This old fashioned golden syrup cake is easy to make, super simple, and a great comfort food. Granny’s recipe is one passed down you’ll love making.
Syrup is a staple in the South used with pancakes, biscuits, waffles, and oatmeal. My children have even been known to put it in their morning cereal.
It conjures up images of family around the table sharing a meal, their lives, and laughter…making memories.
This particular cake recipe comes from an extended family member known to everyone as “Granny”. She was a wonderful, down home cook that loved to bake and share meals with those she loved. She passed her recipes down to her grandchildren and they to their children.
There is just something special about preparing something inspired by those who have gone before us. It’s like family history in a tasty bite!
Watch How to Make the Syrup Cake
This syrup cake is a great comfort food
This cake is simple but tasty and makes me think of a warm fire on a cold night. I can see myself wrapping up in a soft blanket sitting in my comfy chair with a sampling of this cake.
It is the picture of contentment and relaxation…characteristics of any true comfort food!
And if you like comforting Southern desserts, try our bread pudding as well.
Substitutions for cane syrup
If you don’t have pure cane syrup on hand, you can choose from other options. Just do your homework so that you use correct amounts of the substituted item, since it may not have the same sweetness levels, flavor profile, or texture.
- Honey
- Maple Syrup – If changing this cane syrup cake into a maple syrup cake, take into consideration that pure cane syrup is sweeter than maple syrup.
- Molasses – Love the rich flavor of molasses? Try it in this recipe, or better yet, head over to our favorite recipe for Molasses Cake!
- Corn Syrup
You can also make your own simple syrup. You can make a simple syrup from brown sugar, white sugar, cane sugar, or even a sugar-free alternative like Stevia.
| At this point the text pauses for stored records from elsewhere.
Lemma resolvePath_segments dirs s segs :
  Forall segment dirs -> Forall segment (s :: segs) ->
  resolvePath (slashes dirs +:+ "/") (GoStd.join "/" (s :: segs)) = slashes (dirs ++ s :: segs).
Proof.
  intros Hd Hs. unfold resolvePath. pose proof Hs as [[[Hne _] Hsp] _]%Forall_cons.
  assert (GoStd.join "/" (s :: segs) <> "" /\ starts_with "/" (GoStd.join "/" (s :: segs)) = false) as [Hj Hc].
  { destruct s as [|c s]; [done|]. apply plain_no_slash in Hsp. simpl in Hsp. apply orb_false_iff in Hsp as [Hsp _].
    by destruct segs. }
  rewrite (bool_decide_false _ Hj), Hc. change "/" with (String "/" "") at 1. rewrite cut_last_app by done. rewrite slash_join, <- slashes_app by done.
  assert (Forall segment (dirs ++ s :: segs)) as Hall by by apply Forall_app.
  rewrite split_slashes by done.
  assert (exists t l, dirs ++ s :: segs = t :: l) as (t & l & Hl) by (destruct dirs; by eexists _, _).
  rewrite Hl in *. rewrite bool_decide_false by done. 
  change (fold_left resolve_step ("" :: t :: l) ("", true)) with (fold_left resolve_step (t :: l) ("", false)).
  rewrite resolve_segments by done. destruct (last_segment l t Hall) as (u & Hu & (_ & Hu1 & Hu2) & _).
  change (last ("" :: t :: l)) with (last (t :: l)). rewrite Hu. simpl default. by rewrite !bool_decide_false by done.
Qed.

Section References.
Context (is_ipv6 : string -> bool) (x : plain_site).
Hypothesis Hx : site_ok x = true.

Lemma URL_String_plain p :
  all_chars path_char p = true ->
  URL_String (mkURL (site_scheme x) "" None (site_authority x) ("/" +:+ p) "" false false "") = site_url x +:+ "/" +:+ p.
Proof.
  intros Hp. destruct (site_parts x Hx) as (Hs & _ & Hh & _). unfold URL_String.
  rewrite EscapedPath_plain by (simpl; exact Hp). simpl u_Scheme. simpl u_Host. simpl u_User. simpl u_Opaque. cbv zeta.
  assert (site_authority x <> "") as Ha by (unfold site_authority; by destruct (site_host x)).
  rewrite !(bool_decide_false _ Hs), !(bool_decide_false _ Ha). simpl.
  rewrite (escape_unescaped encodeHost (site_authority x)).
  2: { pose proof (authority_chars x Hx) as Hc. unfold unescaped. chars. }
  unfold site_url. rewrite ?str_append_empty_r, !str_append_assoc. 
  destruct (site_scheme x) as [|c s]; [done|]. simpl. by rewrite ?str_append_assoc.
Qed.

Lemma resolve_plain u dirs s segs :
  u_Scheme u = site_scheme x -> u_User u = None -> u_Host u = site_authority x ->
  u_Path u = slashes dirs +:+ "/" -> u_RawPath u = "" -> Forall segment dirs -> Forall segment (s :: segs) ->
  resolve_path_reference u (GoStd.join "/" (s :: segs)) =
    mkURL (site_scheme x) "" None (site_authority x) (slashes (dirs ++ s :: segs)) "" false false "".
Proof.
  intros H1 H2 H3 H4 H5 Hd Hs. unfold resolve_path_reference.
  assert (all_chars path_char (GoStd.join "/" (s :: segs)) = true) as Hj.
  { pose proof (slashes_chars _ Hs) as Hc. by rewrite <- slash_join in Hc by done. }
  rewrite EscapedPath_plain by done.
  assert (EscapedPath u = slashes dirs +:+ "/") as ->.
  { destruct u as [a b c d e f g h i]; simpl in *; subst. apply EscapedPath_plain.
    rewrite all_chars_app. by rewrite slashes_chars. }
  rewrite H1, H2, H3, resolvePath_segments by done. rewrite path_plain by (apply slashes_chars; by apply Forall_app). done.
Qed.
End References.

(** ** Query strings *)

Lemma QueryEscape_chars s : all_chars query_char (QueryEscape s) = true.
Proof.
  unfold QueryEscape. induction s as [|c s IH]; [done|]. cbn [escape]. rewrite all_chars_app, IH, andb_true_r.
  destruct (shouldEscape encodeQueryComponent c) eqn:E.
  - destruct (Ascii.eqb c " "); [done|]. clear E. by destruct c as [[] [] [] [] [] [] [] []].
  - by destruct c as [[] [] [] [] [] [] [] []].
Qed.

Lemma upper_hex_alphanumeric n : (n < 16)%N -> alphanumeric (upper_hex n) = true.
Proof.
  intros Hn. assert (forallb (fun k => alphanumeric (upper_hex (N.of_nat k))) (seq 0 16) = true) as H by by vm_compute.
  rewrite forallb_forall in H. specialize (H (N.to_nat n)). rewrite N2Nat.id in H. apply H, in_seq. lia.
Qed.

Lemma QueryEscape_not_in c s : one_of "=&;#" c = true -> str_in c (QueryEscape s) = false.
Proof.
  intros Hc.
  assert (one_of "%+" c = false /\ alphanumeric c = false /\ one_of "-_.~" c = false) as (K1 & K2 & K3).
  { split_and!; apply negb_true_iff; revert c Hc; apply char_cases; by vm_compute. }
  assert (Ascii.eqb c "%" = false /\ str_in c "+" = false) as [K4 K5].
  { split; apply negb_true_iff; clear K1 K2 K3; revert c Hc; apply char_cases; by vm_compute. }
  unfold QueryEscape. induction s as [|d s IH]; [done|]. cbn [escape]. rewrite str_in_app, IH, orb_false_r.
  destruct (shouldEscape encodeQueryComponent d) eqn:E.
  - destruct (Ascii.eqb d " "); [by rewrite K5|].
    clear E. unfold escape_byte. cbn [str_in]. unfold percent, str1. cbn [str_in]. rewrite K4.
    assert (forall n, (n < 16)%N -> Ascii.eqb c (upper_hex n) = false) as Hh.
    { intros n Hn%upper_hex_alphanumeric. apply Ascii.eqb_neq. intros ->. congruence. }
    rewrite !Hh; [done|apply N.mod_lt; lia|]. apply N.Div0.div_lt_upper_bound. pose proof (N_ascii_bounded d).
    unfold byte_code. lia.
  - simpl. rewrite orb_false_r. apply Ascii.eqb_neq. intros ->. unfold shouldEscape in E.
    rewrite K2, K3 in E. by destruct (one_of "$&+,/:;=?@" d).
Qed.

Lemma Values_Encode_single k v :
  Values_Encode (Values_Add k v ∅) = QueryEscape k +:+ "=" +:+ QueryEscape v.
Proof.
  unfold Values_Encode, sorted_keys, Values_Add. rewrite lookup_empty, insert_empty, map_to_list_singleton.
  change (merge_sort _ _) with [k]. simpl. by rewrite lookup_singleton_eq.
Qed.

Lemma Encode_single_chars k v : all_chars query_char (Values_Encode (Values_Add k v ∅)) = true.
Proof. rewrite Values_Encode_single, !all_chars_app, !QueryEscape_chars. done. Qed.

(** A single parameter comes back. *)
Lemma Query_single u k v :
  u_RawQuery u = Values_Encode (Values_Add k v ∅) -> Query u = Values_Add k v ∅.
Proof.
  intros Hq. unfold Query. rewrite Hq, Values_Encode_single.
  rewrite split_no_sep by (rewrite !str_in_app, !QueryEscape_not_in by done; done). simpl. unfold parse_pair.
  rewrite !str_in_app, !QueryEscape_not_in by done.
  assert (QueryEscape k +:+ "=" +:+ QueryEscape v <> "") as Hne by by destruct (QueryEscape k).
  rewrite (bool_decide_false _ Hne). change ("=" +:+ ?r) with (String "=" r). simpl orb.
  rewrite cut_app by by apply QueryEscape_not_in. simpl default. by rewrite !QueryUnescape_QueryEscape.
Qed.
Options for decorating the top of the cake
While the beauty of this cake is in its simplicity, you can “dress” it up for a special occasion by adding powdered sugar on top or even a dollop of whipped cream.
An orange glaze is a nice choice, using orange juice, orange zest, butter, and powdered sugar. Similarly, a lemon glaze is also lovely, with lemon juice, lemon zest, butter, and confectioners sugar.
You could also decorate with seasonal fruit, a bit of dry coconut flakes, lemon zest or orange zest, or even edible flowers. It also goes great with vanilla ice cream! Whatever you do, this recipe is a “piece of cake” to prepare and enjoy!
Ingredients for the golden syrup cake
Ingredients
- 1 cup cane syrup
- 1 cup sugar
- a large egg
- 1/2 cup buttermilk
- 3 Tbsp. oil
- 2.5 cups all-purpose flour
- 1 tsp. baking soda
- 1/2 tsp of salt
How to make this cane syrup cake for yourself!
Directions
Preheat your oven to 350°. In a mixing bowl whisk together oil, egg, and sugar. Combine until smooth. Next add the cane syrup, buttermilk, flour, baking soda, and salt.
Using your hand mixer or stand mixer, combine ingredients together until well blended. Pour the cake batter into a greased iron skillet (or other prepared pan, such as a Bundt pan, loaf cake pan, or cake tin) and bake for 40-45 minutes (or up to 55 minutes for a Bundt pan) or until toothpick comes out clean! If your oven bakes “hot” you might decrease the cooking time.
Garnish the cooled cake with powdered sugar, strawberry slices, whipped cream, or your preferred topping.
Other desserts we love around here:
- Pumpkin pie cake
- Chocolate chip cake
- Apple pound cake with caramel frosting
- Brown sugar pound cake
- Cream cheese pound cake
Traditional Syrup Cake
Ingredients
- 1 cup cane syrup
- 1 cup sugar
- 1 large egg
- 1/2 cup buttermilk
- 3 tbsp oil
- 2.5 cups all-purpose flour
- 1 tsp. baking soda
- 1/2 tsp. salt
Instructions
- Preheat oven to 350 F.
- In a mixing bowl, beat together oil, egg, and sugar.
- Add syrup, buttermilk, flour, soda, and salt.
- Mix together until well blended.
- Pour into greased iron skillet and bake for 40-45 minutes, or until a toothpick comes out mostly clean.